Mohan Dutta, a Professor at Massey University in New Zealand, who has interviewed 45 migrant workers in Singapore since the outbreak started said that the workers claim to not even have access to soap and adequate cleaning supplies at these dormitories. 

"When the government of Singapore, governments all over the world, issued safe distancing advice, I think they overlooked the fact that safe distancing cannot be possible when construction workers and other blue-collar workers are housed 10 men, 20 men, in a room," said Alex Au, vice president of the Singaporean non-profit organisation, Transient Workers Count Too (TWC2). 

"The failure, I think, to see clearly the risks and to take measures to mitigate the risks, left us with a very bad situation right now," he added.

Tommy Koh, a Singapore lawyer and former diplomat acknowledged the issue and posted a blunt comment regarding the problem on his Facebook account: “The way Singapore treats its foreign workers is not First World but Third World. The government has allowed their employers to transport them in flatbed trucks with no seats. They stay in overcrowded dormitories and are packed likes sardines with 12 persons to a room.”

However, Josephine Teo, Singapore’s Manpower Minister announced that the country would now adopt a few strategies in handling the recent surge of cases which include locking down dorms with known clusters of infections and isolating those who have tested positive and their close contacts.

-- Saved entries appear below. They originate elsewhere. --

Record cart_row := {
  ca_id : string;
  ca_session : string;
  ca_item : Z;
  ca_variant : option Z;
  ca_item_name : string;
  ca_quantity : Z;
  ca_unit_price : Z;
  ca_total_price : Z;
  ca_addons : list addon_in;
  ca_extras : list addon_in;
  ca_notes : option string;
  ca_added_by : string;
  ca_request : option string;
}.

(** A row of [session_orders]. *)
Record link := { lk_session : string; lk_order : string; lk_role : string }.

(** A row of [table_session_payments]. *)
Record receipt := {
  rc_id : string;
  rc_session : string;
  rc_amount : Z;
  rc_method : string;
  rc_transaction_ref : option string;
  rc_paid_by : option string;
  rc_notes : option string;
  rc_created_by : option string;
}.

Record kitchen_order := {
  ko_id : string;
  ko_order : string;
  ko_restaurant : option string;
  ko_user : string;
  ko_branch : option string;
  ko_status : string;
}.
Record kitchen_item := {
  ki_kitchen_order : string;
  ki_order_item : Z;
  ki_status : string;
  ki_name : string;
  ki_quantity : Z;
}.

(** What the mutations reply, and store under their [request_id]. *)
Inductive reply :=
  | CartAdded (cart_item item_name : string) (quantity : Z) (total_price : float64)
  | CartUpdated (cart_item : string) (quantity : Z) (total_price : float64)
  | CartRemoved (cart_item : string)
  | OrderPlaced (order_id order_number kitchen_order_id : string) (total : float64) (is_append : bool) (items_added : Z).

(** A row of [idempotency_keys]. *)
Record stored_reply := { sr_key : string; sr_session : string; sr_reply : reply }.

Record dine_db (I : Type) := {
  sessions : list session;
  tables : list rtable;
  users : list participant;
  carts : list cart_row;
  links : list link;
  receipts : list receipt;
  kitchen_orders : list kitchen_order;
  kitchen_items : list kitchen_item;
  replies : list stored_reply;
  book : order_db I;
}.
Arguments sessions {I}. Arguments tables {I}. Arguments users {I}. Arguments carts {I}. Arguments links {I}.
Arguments receipts {I}. Arguments kitchen_orders {I}. Arguments kitchen_items {I}. Arguments replies {I}.
Arguments book {I}.

(** ** Events, the bill and the state *)

Inductive session_event := SESSION_CREATED | SESSION_RESTORED.

Inductive dine_event :=
  | SessionOpened (kind : session_event) (session table : string) (device : option string)
  | TableStatusChanged (table session : string) (occupied : bool) (action : string)
  | SessionClosed (session table : string) (reason_or_closer : option string)
  | CartChanged (session action : string)
  | TableOrderPlaced (order : string) (number : string) (session : string) (total : float64) (is_append : bool)
      (linked_sessions : list string)
  | KitchenOrderCreated (kitchen_order order : string) (session : string) (item_count : Z)
  | SessionMerged (source target order : string)
  | CallWaiter (session table request_type : string)
  | BillUpdated (session : string) (payment : option string) (method : string) (amount remaining : float64).
Definition any_payment (p : payment) : bool := true.
Definition no_intent (q : intent_request) (g : ()) : () * res () := (g, Err (RuntimeError "no gateway")).
Definition no_amount (p : ()) : Z := 0.

Lemma demo_floor_wf : floor_wf (h_db demo_hall).
Proof.
  split; [constructor| |intros t; cbn; lia]. intros sid dev (u & Hu & _). by apply elem_of_nil in Hu.
Qed.

Notation demo_call := (dine_call false any_payment no_intent no_amount).

Lemma demo_scan_call device n now w r : (demo_scan device n now w).2 = r → demo_call (Scan device None r) w (demo_scan device n now w).1.
Proof. intros <-. eapply call_scan. apply surjective_pairing. Qed.
Lemma demo_join_call device pin n now w r :
  (demo_join device pin n now w).2 = r → demo_call (Join device pin r) w (demo_join device pin n now w).1.
Proof. intros <-. eapply call_join. apply surjective_pairing. Qed.

Lemma one_session_per_table_witness : (length (active_at "t1" (h_db demo_refused)) <= 1)%nat.
Proof.
  apply (one_session_per_table false any_payment no_intent no_amount demo_hall demo_refused demo_floor_wf).
  apply (rtc_l _ _ demo_opened); [|apply rtc_once]; eexists.
  - exact (demo_scan_call "phone1" "1" 10 demo_hall _ eq_refl).
  - exact (demo_scan_call "phone2" "2" 20 demo_opened _ eq_refl).
Defined.

Lemma token_needs_pin_witness : ∃ v a, entitled (L := ledger_db) (I := ()) v a "s1" "phone2".
Proof.
  destruct (token_needs_pin false any_payment no_intent no_amount demo_hall
    [(demo_hall, Scan "phone1" None (Ok (Opened "s1" "token1" "0042" true None)));
     (demo_opened, Scan "phone2" None (Ok (RequiresJoin "s1")));
     (demo_refused, Join "phone2" " 0042" (Ok ("s1", "token1", None)%string))] demo_joined "s1" "phone2") as (v & a & _ & He).
  - exact demo_floor_wf.
  - apply (run_cons _ _ _ _ _ _ demo_opened); [exact (demo_scan_call "phone1" "1" 10 demo_hall _ eq_refl)|].
    apply (run_cons _ _ _ _ _ _ demo_refused); [exact (demo_scan_call "phone2" "2" 20 demo_opened _ eq_refl)|].
    apply (run_cons _ _ _ _ _ _ demo_joined); [exact (demo_join_call "phone2" " 0042" "3" 30 demo_refused _ eq_refl)|].
    constructor.
  - intros (u & Hu & _). by apply elem_of_nil in Hu.
  - eexists demo_refused, _. split; [right; right; by left|]. done.
  - by exists v, a.
Defined.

Back in April, Prime Minister Lee Hsien Loong announced that the country of nearly six million people will continue its partial lockdown, also known locally as Circuit Breaker (CB) until 1 June in order to break the chain of infection. 

Organisations advocating for migrant workers' rights such as Migrant CARE have urged authorities to help vulnerable communities hit hard by the pandemic. “We hope that the Government and authorities will take our plea into consideration in the spirit of humanitarianism. Let us help our fellow human beings in this time of need so that we can all get through this hardship together,” said Alex Ong from Migrant CARE.